Quando non ci sono spiegazioni comprensibili a pelle, l’unica spiegazione è il complotto, ma anche il complotto deve essere generalista, non deve avere dei contorni definiti, non deve richiederti nessun sforzo mentale. 

Le grandi manifestazioni, i grandi numeri si fanno con gli appelli generalisti; con parole d’ordine semplici, più vicine all’invettiva che non al riconoscervisi. A un’invettiva che è semplice suono, semplice manifestazione del suo essere, semplice articolazione senza processo di significazione. In molti hanno risposto all’appello delle “sardine”, in molti si sono ritrovati alle adunanze dei 3V, in molti hanno manifestato denunciando il complotto che starebbe dietro al pericolo pandemico.

Dopo tutte le batoste subite, dopo tutte le restrizioni accettate, dopo aver vissuto nel grigiore dell’austerity, basta che un qualsiasi pericolo si palesi all’orizzonte, per far sì che la gente si ribelli. Non ci si fida più delle spiegazioni e delle assicurazioni delle istituzioni, di ogni forma di istituzione a qualsiasi campo essa appartenga. Troppe volte hanno mentito. Tutto sta peggiorando intorno alle persone come se ogni cambiamento fosse un cambiare in peggio. Per questo l’opposizione al 5g che, dal punto di vista della tipologia e dell’intensità dell’esposizione, non è più invasivo delle tecnologie che lo hanno preceduto come il tre o il quattro che sono stati implementati senza suscitare le stesse rimostranze. Ma questa ribellione è soltanto un comportamento reattivo.
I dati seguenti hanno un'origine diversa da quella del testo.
(** Two inserting handles on the new file "t9" and a pool of two frames:
    the second insert of 600 bytes finds page 1 full and no frame for a new
    page. *)
Lemma insertRecord_failure_stores_nothing_witness :
  ∃ w1 w2 a w3 b w4 a4 w5 a5,
    createHeapFile (E:=spec_env) (empty_world 2) "t9" = Some (w1, OK) ∧
    InsertFileScan_ctor w1 "t9" raw_object OK = Some (w2, a, OK) ∧
    InsertFileScan_ctor w2 "t9" raw_object OK = Some (w3, b, OK) ∧
    insertRecord (E:=spec_env) w3 a (zero_record 600) NULLRID NULLRID
      = Some (w4, a4, OK, mkRID 1 0) ∧
    insertRecord (E:=spec_env) w4 a4 (zero_record 600) (mkRID 7 7) (mkRID 9 9)
      = Some (w5, a5, BUFFEREXCEEDED, NULLRID) ∧
    (NULLRID = NULLRID ∧ curRec a5 = curRec a4 ∧
     bufs w5 (filePtr a4) = bufs w4 (filePtr a4) ∧
     getRecCnt w5 a5 = getRecCnt w4 a4).
Proof.
  eexists _, _, _, _, _, _, _, _, _. do 4 (split; [ev|]).
  match goal with |- ?A ∧ _ => assert A as H by ev; split; [exact H|] end.
  apply (insertRecord_failure_stores_nothing (E:=spec_env) _ _ _ _ _ _ _ _ _ H).
  ev.
Defined.

(** ** insertRecord: where the record goes *)

Lemma insert_seek_cursor w this w' this' :
  insert_seek w this = Some (w', this', None) ->
  curRec this' = curRec this ∧
  (curPage this = Some (curPageNo this) ->
   curPage this' = Some (curPageNo this')).
Proof. unfold insert_seek. intros H. run_ops; done. Qed.

(** The cursor after a call of [insertRecord] that returned [OK]: the
    current page is the page that took the record, either the page that was
    current after the seek or the page the call added. *)
Lemma insertRecord_OK_cursor `{E : Env} w this rec outRid rid w' this' outRid' :
  insertRecord w this rec outRid rid = Some (w', this', OK, outRid') ->
  ∃ ptr page',
    curPage this' = Some ptr ∧
    buf_at (bufs w' (filePtr this)) ptr = Some (DataPage page') ∧
    (curPage this = Some (curPageNo this) -> curPageNo this' = ptr) ∧
    ((∃ page, buf_at (bufs w (filePtr this)) ptr = Some (DataPage page) ∧
              Page_insertRecord page rec rid = (OK, page', outRid')) ∨
     (∃ st2, ptr = Z.of_nat (length (bufs w (filePtr this))) ∧
             Page_insertRecord (Page_init ptr) rec rid = (st2, page', outRid'))).
Proof.
  unfold insertRecord. intros H.
  case_bool_decide as Hsize; [done|].
  apply bind_Some in H as ([[w1 this1] early] & Hseek & H).
  destruct early as [st|].
  { apply insert_seek_early in Hseek as [? ?]. by simplify_eq. }
  pose proof (insert_seek_cursor _ _ _ _ Hseek) as [Hc1 Hcur1].
  apply insert_seek_effect in Hseek as (Hb1 & Hf1 & Hh1 & Hd1 & _ & _).
  apply bind_Some in H as (page & Hpage & H).
  destruct (Page_insertRecord page rec rid) as [[st1 page1] rid1] eqn:Hins.
  apply bind_Some in H as (w2 & Hw2 & H).
  unfold cur_page, set_cur_page in *.
  apply bind_Some in Hpage as (ptr & Hptr & Hpage).
  rewrite Hptr in Hw2. simpl in Hw2. simplify_eq.
  rewrite page_at_bufs, Hb1, Hf1 in Hpage. apply bind_as_page in Hpage.
  apply bind_Some in H as ([[[w3 this3] newRec] early] & Hmid & H).
  destruct early as [st|].
  { case_decide; [|case_decide; simplify_eq; done].
    apply bind_Some in Hmid as ([[w4 this4] e4] & Hg & ?). simplify_eq.
    apply insert_grow_early in Hg as [? ?]. done. }
  apply bind_Some in H as ([w5 rid5] & Hretry & H).
  apply bind_Some in H as (hdr5 & Hhdr5 & H). simplify_eq/=.
  unfold header, set_header in *.
  destruct (Page_insertRecord_cases _ _ _ _ _ _ Hins) as [[-> Hlive]|(-> & -> & ->)].
  - (* the record went into the current page *)
    rewrite decide_False in Hmid by done. rewrite decide_False in Hmid by auto.
    simplify_eq/=.
    rewrite hdr_at_bufs, bufs_write_buf, Hb1, Hf1, Hh1 in Hhdr5.
    apply hdr_after_page_write in Hhdr5 as (Hne & hb & Hhb & Hhdr).
    exists ptr, page1. split; [done|]. split.
    { rewrite Hf1, Hh1, !bufs_write_buf, Hb1.
      rewrite buf_at_set, decide_False, buf_at_set, decide_True, Hpage by done.
      done. }
    split.
    { intros Hc. specialize (Hcur1 Hc). congruence. }
    left. by exists page.
  - (* the current page was full *)
    rewrite decide_True in Hmid by done.
    apply bind_Some in Hmid as ([[w4 this4] e4] & Hg & ?). simplify_eq.
    apply insert_grow_effect in Hg as (hb & hdr & Hhb & Hhdr & Hb4 & ->).
    simpl in *. rewrite ?Hf1, ?Hh1 in *.
    rewrite bufs_write_buf, Hb1, (buf_set_id _ _ _ Hpage) in *.
    pose proof (buf_at_lt _ _ _ Hhb) as Hlt.
    set (bs := bufs w (filePtr this)) in *.
    set (n := Z.of_nat (length bs)) in *.
    assert (Hnew : ∀ hd b, buf_at (buf_set (bs ++ [b]) (headerPage this) hd) n
                           = Some b).
    { intros hd b. rewrite buf_at_set, decide_False by lia. apply buf_at_app. }
    apply bind_Some in Hretry as (page2 & Hp2 & Hretry).
    rewrite page_at_bufs, Hb4, Hnew in Hp2. simpl in Hp2. simplify_eq.
    destruct (Page_insertRecord (Page_init n) rec rid) as [[st2 page2] rid2]
      eqn:Hins2.
    simplify_eq.
    exists n, page2. split; [done|]. split.
    { rewrite !bufs_write_buf, Hb4.
      rewrite buf_at_set, decide_False by lia.
      rewrite buf_at_set, decide_True by done.
      by rewrite Hnew. }
    split; [done|]. right. by exists st2.
Qed.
Non ci sono orizzonti ai quali guardare, neanche da poter intravedere, non c’è, nelle grandi manifestazioni che attraversano le strade di Berlino, nessun sole dell’avvenire che si stagli a quegli orizzonti. Non ci sono progetti, soltanto passioni tristi. La rivolta è allora episodica. Una fiammata inconsistente. E non venite a dirci che servono forme di organizzazione che riescano a tramutare la spontaneità in un progetto, perché è proprio quel voler organizzare che la rivolta ha identificato come nemico.
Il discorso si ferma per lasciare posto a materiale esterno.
(** X21. While the client is connecting or connected, [connect] itself
    only runs [disconnect]; storing the config, raising [connecting] and
    opening the socket wait for the end of the turn. So when the
    application makes further calls in the same turn (none of them
    [connect]), the turn as a whole is [disconnect], then those calls,
    then [connect] on the idle client. A [disconnect] called right after
    [connect] does not stop it: the turn ends with the config stored and,
    when the browser accepts the address, with [connecting] true and a
    socket held. *)
Theorem connect_deferred (cfg : NekoConfig) (cs : list Call) (w : World) :
  connecting (state w) || connected (state w) = true ->
  forallb (fun c => negb (is_connect_call c)) cs = true ->
  connect cfg w = (disconnect w, Some (AwaitDisconnect cfg))
  /\ step w (Turn (Do (Connect cfg) :: map Do cs))
     = step (run (disconnect w) (map Api cs)) (Api (Connect cfg))
  /\ config (step w (Turn [Do (Connect cfg); Do Disconnect])) = Some cfg
  /\ (throws w (buildWebSocketUrl (url cfg)) = None ->
      connecting (state (step w (Turn [Do (Connect cfg); Do Disconnect]))) = true
      /\ is_Some (ws (step w (Turn [Do (Connect cfg); Do Disconnect])))).
Proof.
  intros Hbusy Hcs.
  assert (Hsync : connect cfg w = (disconnect w, Some (AwaitDisconnect cfg)))
    by (unfold connect; now rewrite Hbusy).
  assert (Hturn : forall cs',
            forallb (fun c => negb (is_connect_call c)) cs' = true ->
            step w (Turn (Do (Connect cfg) :: map Do cs'))
            = step (run (disconnect w) (map Api cs')) (Api (Connect cfg))).
  { intros cs' Hcs'. cbn [step]. unfold turn. cbn [fold_left do_job].
    rewrite Hsync. cbn [app option_list]. rewrite (jobs_calls cs' _ _ Hcs').
    rewrite checkpoint_disconnect. cbn [call]. unfold connect.
    now rewrite (idle_after_calls cs' (disconnect w) Hcs' eq_refl). }
  split; [exact Hsync | split; [now apply Hturn |]].
  change [Do (Connect cfg); Do Disconnect]
    with (Do (Connect cfg) :: map Do [Disconnect]).
  rewrite (Hturn [Disconnect] eq_refl).
  set (w' := run (disconnect w) (map Api [Disconnect])).
  destruct (connect_alone cfg w') as (Hc & _ & _ & H).
  assert (Ht : throws w' = throws w).
  { unfold w'. cbn [map run fold_left step call].
    now rewrite !throws_disconnect. }
  rewrite Ht in H. cbn [step].
  split; [exact Hc |]. intros Hok. rewrite Hok in H.
  destruct H as (Hws & _ & Hcon & _). split; [exact Hcon |]. rewrite Hws. eauto.
Qed.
Jay David Bolter dice che l’hillbilly, il buzzurro, il bifolco, non si sente più in difetto per la propria condizione culturale. La ostenta orgoglioso (e certi programmi tv esaltano questo atteggiamento) è pronto a prendersela con qualsiasi cosa possa provenire da quella che gli appare essere l’élite culturale. Spinto da un sistema che gioca sulla guerra degli ultimi contro i penultimi, ognuno  difende i privilegi che ha, anche quando sono poca cosa; ecco il razzismo di ritorno, l’amplificazione delle intolleranze di genere, di specie e di religione anche perché chi le nega è l’intellettuale bugiardo che ti ha sicuramente ingannato come infatti dimostra il peggioramento della tua condizione sociale. Il bullismo che si combatte a scuola ha così pervaso l’età adulta. Che si vada d’accordo o che si sia in conflitto, il confronto non è più dialogico. L’opinione, vera o falsa che sia, non si può mettere in discussione. Si vive nella post verità che poi sono più verità ognuna partorita dalla pluralità delle opinioni.

Notevole eccezione a questa tendenza sono le grandi manifestazioni antirazziste che hanno infiammato le strade e le piazze di Minneapolis, Portland, New York, Washington e molti altri centri grandi e meno grandi negli Stati Uniti, dove l’orizzonte sociale e politico è chiaro e visibile: Black Lives Matter!